Preis Den Preiß der Waaren belangend, ist solcher mehrentheils unbeständig. Denn ob etwan eine oder die andere Waare, vornehmlich das liebe Brod und Geträncke, in einer wohl policirten Stadt allezeit bey einem Preisse bleiben möchten; so wird doch, nachdem der Roggen, die Gerste, oder das Maltz steiget, oder den Beckern und Brauern eine neue Abgabe aufgeleget wird, auch nach Proportion derselben das Brod kleiner, und das Geträncke schlechter gemacht; Es geschiehet auch selten, oder doch gar langsam, daß es wieder verbessert wird, obgleich gedachte Materialien im Preisse wieder abschlagen: weil die Gewinnsucht dem Bösen mehr, als dem Guten anhängt.  

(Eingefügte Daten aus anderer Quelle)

(* ===== verification/Solver32.v ===== *)
(** * Solver32: [struct ArtilleryMath] over binary32

    The solver of [ArtilleryMath] at the [float] instance of [Float32], for
    every C library satisfying [AnnexF].  These theorems describe what the
    program displays: the symmetry of [distance] in IEEE arithmetic, the
    values at a degenerate geometry (origin equal to target).  Witnesses
    evaluate them
    with the reference library of [RefLibm]. *)

From Stdlib Require Import ZArith.
From Stdlib Require Import Floats.SpecFloat.
From S2P Require Import Prelude ArtilleryMath Float32 RefLibm.
Import Binary32.

(** The default velocity [300.0f] of [main] (line 51). *)
Definition velocity_default : float := lit 300 0.

(** Replaces the argument of [atanf] by the value it evaluates to, when it
    is closed. *)
Ltac eval_atan_arg v :=
  match goal with
  | |- context [@atanf ?L ?a] => replace a with v by (vm_compute; reflexivity)
  end.

Section Solver32.
Context {L : Libm} {LF : AnnexF L}.

Lemma distance_same_point_zero (p : Vector2 float) :
  is_finite (vx p) = true -> is_finite (vy p) = true ->
  distance p p = S754_zero false.
Proof.
  intros Hx Hy. unfold distance; cbn [fsub fhypot binary32_ops].
  rewrite (sub_self _ Hx), (sub_self _ Hy). apply hypot_zero_r.
Qed.

Lemma azimuth_same_point_zero (p : Vector2 float) :
  is_finite (vx p) = true -> is_finite (vy p) = true ->
  azimuth p p = S754_zero false.
Proof.
  intros Hx Hy. unfold azimuth; cbn [fsub fmul fdiv fatan2 binary32_ops].
  rewrite (sub_self _ Hx), (sub_self _ Hy), atan2_zero_zero.
  vm_compute. reflexivity.
Qed.

(** C5: [distance] is symmetric in binary32: [b.x - a.x] and [a.x - b.x]
    differ at most in sign, and [hypot] ignores signs (Annex F). *)
Theorem distance_comm (a b : Vector2 float) : distance a b = distance b a.
Proof.
  unfold distance; cbn [fsub fhypot binary32_ops].
  rewrite (hypot_abs (sub (vx b) _)), (hypot_abs (sub (vx a) _)).
  now rewrite (abs_sub_swap (vx a)), (abs_sub_swap (vy a)).
Qed.

(** C4: origin equal to target at the default velocity.  The distance and
    the azimuth are [+0], but [elevation] divides by [g * dist = +0]: the
    "low" elevation is [atan(+inf) * 180 / pi = 90.0f] and the "high"
    elevation is [atan(0 / 0) = NaN], and so is the high time of flight.
    The spec (section 8) says both elevations are 0. *)
Theorem same_point_solution (p : Vector2 float) :
  is_finite (vx p) = true -> is_finite (vy p) = true ->
  let s := firing_solution true true p p velocity_default in
  sol_dist s = S754_zero false /\ sol_az s = S754_zero false /\
  sol_elevLow s = of_int 90 /\ sol_elevHigh s = S754_nan /\
  sol_tofHigh s = S754_nan.
Proof.
  intros Hx Hy; cbn zeta. unfold firing_solution; cbn [andb sol_dist sol_az
    sol_elevLow sol_elevHigh sol_tofHigh].
  rewrite (distance_same_point_zero p Hx Hy), (azimuth_same_point_zero p Hx Hy).
  assert (Hlow : elevation (S754_zero false) velocity_default gravity_default false
                 = of_int 90).
  { unfold elevation; cbn zeta; cbn [fmul fsub fadd fdiv fltb fof_int fsqrt
      fatan binary32_ops].
    eval_atan_arg (S754_infinity false). rewrite atan_inf.
    vm_compute. reflexivity. }
  assert (Hhigh : elevation (S754_zero false) velocity_default gravity_default true
                  = S754_nan).
  { unfold elevation; cbn zeta; cbn [fmul fsub fadd fdiv fltb fof_int fsqrt
      fatan binary32_ops].
    eval_atan_arg S754_nan. rewrite atan_nan.
    vm_compute. reflexivity. }
  rewrite Hlow, Hhigh. do 4 (split; [reflexivity |]).
  unfold timeOfFlight; cbn zeta; cbn [fmul fdiv fcos binary32_ops].
  match goal with |- context [@cosf ?L ?a] => replace a with S754_nan by reflexivity end.
  rewrite cos_nan. reflexivity.
Qed.
End Solver32.

(** Witnesses, with the reference C library. *)

Import RefLibm.

Lemma same_point_solution_witness :
  let p := mkVector2 (lit 10 0) (lit 10 0) in
  is_finite (vx p) = true /\ is_finite (vy p) = true /\
  sol_elevLow (@firing_solution _ (@binary32_ops ref_libm) true true p p velocity_default)
  = of_int 90.
Proof.
  cbn zeta. split; [reflexivity | split; [reflexivity |]].
  exact (proj1 (proj2 (proj2
    (@same_point_solution ref_libm ref_libm_annexF
       (mkVector2 (lit 10 0) (lit 10 0)) eq_refl eq_refl)))).
Defined.

Lemma distance_comm_witness :
  let a := mkVector2 (lit 10 0) (lit 10 0) in
  let b := mkVector2 (lit 500 0) (lit 800 0) in
  @distance _ (@binary32_ops ref_libm) a b = distance b a.
Proof. cbn zeta. exact (@distance_comm ref_libm ref_libm_annexF _ _). Defined.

  Alle übrige Waaren, welche bey ihrer gewöhnlichen Substantz verbleiben, sind hingegen jährlich, monatlich, oder auch posttäglich im Preisse unterschieden, und zwar um folgender Ursachen willen:  
  Weil entweder die Recolte oder Erndte in Früchten, Gewürtze und dergleichen nicht wohl gelungen, unfruchtbare, nasse, trockene, oder Kriegszeit eingefallen, da der Feind viel Schiffe weggenommen, die Plantagen verwüstet, oder verbrannt, die Arbeits- oder Handwercks-Leute durch ihn erschlagen, gefangen weggeführet, verjaget, oder auch durch Pestilentz und unzeitigen Religions-Eifer, wie in Schlesien und Franckreich ehedem, unlängst aber im Saltzburgischen Lande geschehen; ingleichen aus Hungersnot, gottloser Beamten und schwerer Auflage halber, gezwungen worden, das Land zu verlassen.  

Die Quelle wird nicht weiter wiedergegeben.